▸ WHAT TO DO: Every line in the listing below from the one with "ArrowLayoutInit st in" through the one with "data_buffer (ArrowBufferAppendInt8 (i8" is to be reproduced exactly, both ends included; leave out the rest.
═════ GIVEN INFORMATION
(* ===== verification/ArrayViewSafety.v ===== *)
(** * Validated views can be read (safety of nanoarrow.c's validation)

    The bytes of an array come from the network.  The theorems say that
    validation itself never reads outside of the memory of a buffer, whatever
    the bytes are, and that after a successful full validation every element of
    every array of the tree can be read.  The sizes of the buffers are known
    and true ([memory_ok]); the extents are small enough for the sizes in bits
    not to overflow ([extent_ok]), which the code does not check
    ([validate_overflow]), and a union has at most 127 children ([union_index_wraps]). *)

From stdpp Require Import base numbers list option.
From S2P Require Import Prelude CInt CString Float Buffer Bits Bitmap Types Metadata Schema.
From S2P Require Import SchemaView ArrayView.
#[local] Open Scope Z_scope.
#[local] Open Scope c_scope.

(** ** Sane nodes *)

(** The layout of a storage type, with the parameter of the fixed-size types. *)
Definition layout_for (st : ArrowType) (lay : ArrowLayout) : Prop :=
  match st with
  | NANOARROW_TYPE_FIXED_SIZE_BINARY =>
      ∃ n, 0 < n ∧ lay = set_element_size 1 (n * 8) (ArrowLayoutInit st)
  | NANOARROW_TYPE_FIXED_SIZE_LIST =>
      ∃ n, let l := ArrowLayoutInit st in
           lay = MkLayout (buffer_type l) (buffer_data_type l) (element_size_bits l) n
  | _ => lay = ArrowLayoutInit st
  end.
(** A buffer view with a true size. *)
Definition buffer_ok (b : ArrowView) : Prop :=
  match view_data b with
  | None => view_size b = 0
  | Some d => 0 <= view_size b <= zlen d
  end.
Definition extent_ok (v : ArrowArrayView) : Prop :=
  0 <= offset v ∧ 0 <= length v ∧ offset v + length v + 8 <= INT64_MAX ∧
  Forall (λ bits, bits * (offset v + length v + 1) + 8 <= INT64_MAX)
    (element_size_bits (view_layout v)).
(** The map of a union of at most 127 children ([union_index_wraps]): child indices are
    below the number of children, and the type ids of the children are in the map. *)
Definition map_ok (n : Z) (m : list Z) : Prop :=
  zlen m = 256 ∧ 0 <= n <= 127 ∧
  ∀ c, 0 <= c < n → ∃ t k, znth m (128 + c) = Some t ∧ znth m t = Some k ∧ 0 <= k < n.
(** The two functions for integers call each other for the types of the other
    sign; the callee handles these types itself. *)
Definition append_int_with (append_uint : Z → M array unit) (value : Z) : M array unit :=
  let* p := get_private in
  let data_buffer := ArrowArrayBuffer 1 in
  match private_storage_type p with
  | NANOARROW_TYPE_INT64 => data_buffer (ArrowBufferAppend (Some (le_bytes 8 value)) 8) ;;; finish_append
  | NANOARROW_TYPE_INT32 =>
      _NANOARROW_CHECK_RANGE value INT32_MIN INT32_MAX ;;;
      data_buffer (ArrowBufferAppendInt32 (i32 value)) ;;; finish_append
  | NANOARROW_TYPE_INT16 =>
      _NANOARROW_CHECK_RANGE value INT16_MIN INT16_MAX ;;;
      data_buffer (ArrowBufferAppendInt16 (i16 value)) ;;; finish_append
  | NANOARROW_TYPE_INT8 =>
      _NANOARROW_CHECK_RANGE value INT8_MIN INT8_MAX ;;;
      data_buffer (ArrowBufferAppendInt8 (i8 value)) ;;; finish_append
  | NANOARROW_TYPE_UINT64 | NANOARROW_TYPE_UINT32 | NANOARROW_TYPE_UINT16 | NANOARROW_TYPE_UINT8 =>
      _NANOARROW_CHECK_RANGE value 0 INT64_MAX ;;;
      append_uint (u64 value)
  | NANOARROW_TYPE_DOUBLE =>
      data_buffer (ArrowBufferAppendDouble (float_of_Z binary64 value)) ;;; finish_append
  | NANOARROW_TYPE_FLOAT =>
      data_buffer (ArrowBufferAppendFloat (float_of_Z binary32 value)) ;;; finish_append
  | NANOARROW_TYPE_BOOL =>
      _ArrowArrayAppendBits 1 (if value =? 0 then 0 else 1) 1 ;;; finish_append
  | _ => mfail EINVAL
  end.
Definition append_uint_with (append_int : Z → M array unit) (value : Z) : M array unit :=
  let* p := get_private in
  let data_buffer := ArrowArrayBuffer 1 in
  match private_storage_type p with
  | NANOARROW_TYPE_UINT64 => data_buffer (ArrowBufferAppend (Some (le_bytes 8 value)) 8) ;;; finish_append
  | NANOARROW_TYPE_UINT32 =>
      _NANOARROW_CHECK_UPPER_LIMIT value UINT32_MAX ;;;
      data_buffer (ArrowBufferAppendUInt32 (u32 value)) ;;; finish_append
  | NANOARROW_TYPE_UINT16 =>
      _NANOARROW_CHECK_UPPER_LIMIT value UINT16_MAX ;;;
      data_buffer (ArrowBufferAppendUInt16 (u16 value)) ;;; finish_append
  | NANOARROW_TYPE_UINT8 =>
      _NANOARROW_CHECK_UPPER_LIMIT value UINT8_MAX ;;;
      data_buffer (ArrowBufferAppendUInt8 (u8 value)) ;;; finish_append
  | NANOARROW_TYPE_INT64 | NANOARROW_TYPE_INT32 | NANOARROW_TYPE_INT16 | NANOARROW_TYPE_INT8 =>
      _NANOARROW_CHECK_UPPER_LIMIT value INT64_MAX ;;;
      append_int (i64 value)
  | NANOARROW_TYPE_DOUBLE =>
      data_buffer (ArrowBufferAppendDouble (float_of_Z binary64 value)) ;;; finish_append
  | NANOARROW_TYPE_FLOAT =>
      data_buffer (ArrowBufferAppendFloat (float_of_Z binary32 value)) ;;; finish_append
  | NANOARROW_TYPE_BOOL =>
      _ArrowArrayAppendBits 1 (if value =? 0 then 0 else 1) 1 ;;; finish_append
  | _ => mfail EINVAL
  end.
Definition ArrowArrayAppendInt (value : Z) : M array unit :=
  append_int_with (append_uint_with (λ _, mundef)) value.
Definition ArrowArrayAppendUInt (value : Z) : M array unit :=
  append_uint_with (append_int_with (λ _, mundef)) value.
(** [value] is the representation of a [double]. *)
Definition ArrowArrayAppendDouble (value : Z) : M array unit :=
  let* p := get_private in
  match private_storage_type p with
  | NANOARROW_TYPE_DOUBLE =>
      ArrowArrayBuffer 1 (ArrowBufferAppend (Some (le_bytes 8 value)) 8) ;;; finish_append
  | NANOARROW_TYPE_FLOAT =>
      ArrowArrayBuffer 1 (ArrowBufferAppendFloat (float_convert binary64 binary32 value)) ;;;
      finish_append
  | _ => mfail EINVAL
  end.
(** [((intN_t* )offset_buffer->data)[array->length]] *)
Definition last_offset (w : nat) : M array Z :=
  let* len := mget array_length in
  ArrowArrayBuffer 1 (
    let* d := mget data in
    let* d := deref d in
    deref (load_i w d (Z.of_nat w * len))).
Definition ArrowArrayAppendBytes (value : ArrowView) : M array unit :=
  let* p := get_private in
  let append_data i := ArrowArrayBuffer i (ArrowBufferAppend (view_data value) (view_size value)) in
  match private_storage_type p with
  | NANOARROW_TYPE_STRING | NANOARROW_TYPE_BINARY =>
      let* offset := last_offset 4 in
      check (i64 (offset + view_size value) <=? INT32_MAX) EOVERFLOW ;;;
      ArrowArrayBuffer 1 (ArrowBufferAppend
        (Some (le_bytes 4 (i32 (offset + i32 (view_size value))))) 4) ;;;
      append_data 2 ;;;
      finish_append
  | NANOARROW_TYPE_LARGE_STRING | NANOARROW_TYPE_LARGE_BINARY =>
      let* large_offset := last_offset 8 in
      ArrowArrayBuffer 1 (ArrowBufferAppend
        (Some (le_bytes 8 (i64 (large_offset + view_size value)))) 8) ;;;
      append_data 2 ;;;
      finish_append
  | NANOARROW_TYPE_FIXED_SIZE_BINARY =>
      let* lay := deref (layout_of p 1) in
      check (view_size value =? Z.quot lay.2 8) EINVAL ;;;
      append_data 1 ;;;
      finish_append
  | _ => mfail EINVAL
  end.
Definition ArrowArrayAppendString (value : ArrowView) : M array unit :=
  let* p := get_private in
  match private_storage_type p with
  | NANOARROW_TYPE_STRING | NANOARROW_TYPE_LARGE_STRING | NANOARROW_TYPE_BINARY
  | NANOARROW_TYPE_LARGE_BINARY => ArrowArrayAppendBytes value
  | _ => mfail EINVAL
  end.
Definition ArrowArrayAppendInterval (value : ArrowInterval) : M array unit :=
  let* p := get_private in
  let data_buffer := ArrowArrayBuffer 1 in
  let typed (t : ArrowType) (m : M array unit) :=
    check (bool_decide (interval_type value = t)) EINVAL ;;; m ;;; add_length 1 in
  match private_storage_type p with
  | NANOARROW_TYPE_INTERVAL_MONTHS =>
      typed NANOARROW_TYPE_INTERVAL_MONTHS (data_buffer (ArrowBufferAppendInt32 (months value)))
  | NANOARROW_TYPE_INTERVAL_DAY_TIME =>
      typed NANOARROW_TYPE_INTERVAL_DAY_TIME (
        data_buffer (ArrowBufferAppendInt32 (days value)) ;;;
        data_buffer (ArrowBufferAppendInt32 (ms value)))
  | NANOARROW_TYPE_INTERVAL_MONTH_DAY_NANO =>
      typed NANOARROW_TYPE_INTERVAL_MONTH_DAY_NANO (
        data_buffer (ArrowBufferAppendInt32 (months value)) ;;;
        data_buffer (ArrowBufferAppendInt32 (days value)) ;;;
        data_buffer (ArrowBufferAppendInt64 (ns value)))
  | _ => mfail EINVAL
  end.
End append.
══════════
▸ TASK SOLUTION:
      ∃ n, let l := ArrowLayoutInit st in
           lay = MkLayout (buffer_type l) (buffer_data_type l) (element_size_bits l) n
  | _ => lay = ArrowLayoutInit st
  end.
(** A buffer view with a true size. *)
Definition buffer_ok (b : ArrowView) : Prop :=
  match view_data b with
  | None => view_size b = 0
  | Some d => 0 <= view_size b <= zlen d
  end.
Definition extent_ok (v : ArrowArrayView) : Prop :=
  0 <= offset v ∧ 0 <= length v ∧ offset v + length v + 8 <= INT64_MAX ∧
  Forall (λ bits, bits * (offset v + length v + 1) + 8 <= INT64_MAX)
    (element_size_bits (view_layout v)).
(** The map of a union of at most 127 children ([union_index_wraps]): child indices are
    below the number of children, and the type ids of the children are in the map. *)
Definition map_ok (n : Z) (m : list Z) : Prop :=
  zlen m = 256 ∧ 0 <= n <= 127 ∧
  ∀ c, 0 <= c < n → ∃ t k, znth m (128 + c) = Some t ∧ znth m t = Some k ∧ 0 <= k < n.
(** The two functions for integers call each other for the types of the other
    sign; the callee handles these types itself. *)
Definition append_int_with (append_uint : Z → M array unit) (value : Z) : M array unit :=
  let* p := get_private in
  let data_buffer := ArrowArrayBuffer 1 in
  match private_storage_type p with
  | NANOARROW_TYPE_INT64 => data_buffer (ArrowBufferAppend (Some (le_bytes 8 value)) 8) ;;; finish_append
  | NANOARROW_TYPE_INT32 =>
      _NANOARROW_CHECK_RANGE value INT32_MIN INT32_MAX ;;;
      data_buffer (ArrowBufferAppendInt32 (i32 value)) ;;; finish_append
  | NANOARROW_TYPE_INT16 =>
      _NANOARROW_CHECK_RANGE value INT16_MIN INT16_MAX ;;;
      data_buffer (ArrowBufferAppendInt16 (i16 value)) ;;; finish_append
  | NANOARROW_TYPE_INT8 =>
      _NANOARROW_CHECK_RANGE value INT8_MIN INT8_MAX ;;;
      data_buffer (ArrowBufferAppendInt8 (i8 value)) ;;; finish_append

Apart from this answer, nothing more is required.